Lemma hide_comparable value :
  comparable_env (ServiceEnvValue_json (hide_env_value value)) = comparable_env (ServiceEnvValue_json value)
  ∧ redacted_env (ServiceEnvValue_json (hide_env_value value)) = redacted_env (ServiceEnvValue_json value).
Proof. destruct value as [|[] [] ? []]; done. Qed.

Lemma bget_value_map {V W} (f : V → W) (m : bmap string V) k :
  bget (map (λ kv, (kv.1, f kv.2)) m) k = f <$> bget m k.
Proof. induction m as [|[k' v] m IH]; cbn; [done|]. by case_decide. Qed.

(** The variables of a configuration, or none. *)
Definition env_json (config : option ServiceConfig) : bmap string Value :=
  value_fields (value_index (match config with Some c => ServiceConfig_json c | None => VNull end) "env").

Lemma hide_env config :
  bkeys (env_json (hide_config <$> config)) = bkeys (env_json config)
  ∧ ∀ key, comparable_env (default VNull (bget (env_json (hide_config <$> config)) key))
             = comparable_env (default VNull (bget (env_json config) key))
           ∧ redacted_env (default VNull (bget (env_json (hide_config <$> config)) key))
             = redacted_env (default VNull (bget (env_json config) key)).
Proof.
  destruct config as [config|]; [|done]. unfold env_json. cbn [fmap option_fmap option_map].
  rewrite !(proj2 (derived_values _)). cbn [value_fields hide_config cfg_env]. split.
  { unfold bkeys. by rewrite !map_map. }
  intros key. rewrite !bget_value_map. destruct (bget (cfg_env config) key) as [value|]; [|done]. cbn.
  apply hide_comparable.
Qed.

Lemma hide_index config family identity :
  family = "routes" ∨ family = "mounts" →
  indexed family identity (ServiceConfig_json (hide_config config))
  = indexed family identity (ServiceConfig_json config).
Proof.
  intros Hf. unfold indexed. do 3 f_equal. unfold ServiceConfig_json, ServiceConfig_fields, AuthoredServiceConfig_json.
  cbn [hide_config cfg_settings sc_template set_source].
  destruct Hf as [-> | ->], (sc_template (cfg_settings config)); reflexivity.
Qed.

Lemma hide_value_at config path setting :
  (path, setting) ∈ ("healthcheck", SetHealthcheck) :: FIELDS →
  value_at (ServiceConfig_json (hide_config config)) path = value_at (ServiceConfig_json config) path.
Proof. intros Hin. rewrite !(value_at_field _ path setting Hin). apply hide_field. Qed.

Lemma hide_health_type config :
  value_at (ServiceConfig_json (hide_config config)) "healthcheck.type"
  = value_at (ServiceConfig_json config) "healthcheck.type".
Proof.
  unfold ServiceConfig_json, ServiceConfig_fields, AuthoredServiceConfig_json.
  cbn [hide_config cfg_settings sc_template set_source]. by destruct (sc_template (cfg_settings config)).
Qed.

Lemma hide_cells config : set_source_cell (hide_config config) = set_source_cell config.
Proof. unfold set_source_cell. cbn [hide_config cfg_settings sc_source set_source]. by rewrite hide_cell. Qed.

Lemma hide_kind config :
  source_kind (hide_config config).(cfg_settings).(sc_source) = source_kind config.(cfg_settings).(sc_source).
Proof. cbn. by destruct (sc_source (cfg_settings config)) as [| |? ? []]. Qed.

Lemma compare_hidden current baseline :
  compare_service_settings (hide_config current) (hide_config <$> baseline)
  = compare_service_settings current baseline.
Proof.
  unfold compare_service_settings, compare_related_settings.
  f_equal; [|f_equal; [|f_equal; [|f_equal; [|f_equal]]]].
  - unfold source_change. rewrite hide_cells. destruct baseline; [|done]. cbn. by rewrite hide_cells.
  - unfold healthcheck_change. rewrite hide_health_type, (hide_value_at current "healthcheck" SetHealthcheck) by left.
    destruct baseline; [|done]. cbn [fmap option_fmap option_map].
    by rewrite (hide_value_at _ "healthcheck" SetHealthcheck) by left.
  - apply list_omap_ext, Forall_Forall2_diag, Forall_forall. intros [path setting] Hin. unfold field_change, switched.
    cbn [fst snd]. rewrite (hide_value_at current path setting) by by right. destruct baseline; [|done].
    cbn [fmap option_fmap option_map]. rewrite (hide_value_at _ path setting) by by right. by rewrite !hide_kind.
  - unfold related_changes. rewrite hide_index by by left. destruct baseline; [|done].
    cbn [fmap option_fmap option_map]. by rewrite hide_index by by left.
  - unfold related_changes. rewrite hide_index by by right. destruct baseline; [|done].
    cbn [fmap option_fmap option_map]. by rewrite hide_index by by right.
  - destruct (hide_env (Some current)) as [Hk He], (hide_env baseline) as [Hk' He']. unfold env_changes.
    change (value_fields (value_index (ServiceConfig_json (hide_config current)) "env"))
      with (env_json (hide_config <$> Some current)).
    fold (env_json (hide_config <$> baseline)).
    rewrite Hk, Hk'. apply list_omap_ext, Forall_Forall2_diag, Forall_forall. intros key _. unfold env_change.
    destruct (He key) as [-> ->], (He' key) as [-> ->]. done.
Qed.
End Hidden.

--------------------------------

▶ **Task statement**: In the entries above, find the line holding "comparable_env (ServiceEnvValue_json (hide_env_value" and the line holding "bget (map (λ"; print both of them and every line between, exactly, and nothing else.

▶ **Solved exercise**:
  comparable_env (ServiceEnvValue_json (hide_env_value value)) = comparable_env (ServiceEnvValue_json value)
  ∧ redacted_env (ServiceEnvValue_json (hide_env_value value)) = redacted_env (ServiceEnvValue_json value).
Proof. destruct value as [|[] [] ? []]; done. Qed.

Lemma bget_value_map {V W} (f : V → W) (m : bmap string V) k :
  bget (map (λ kv, (kv.1, f kv.2)) m) k = f <$> bget m k.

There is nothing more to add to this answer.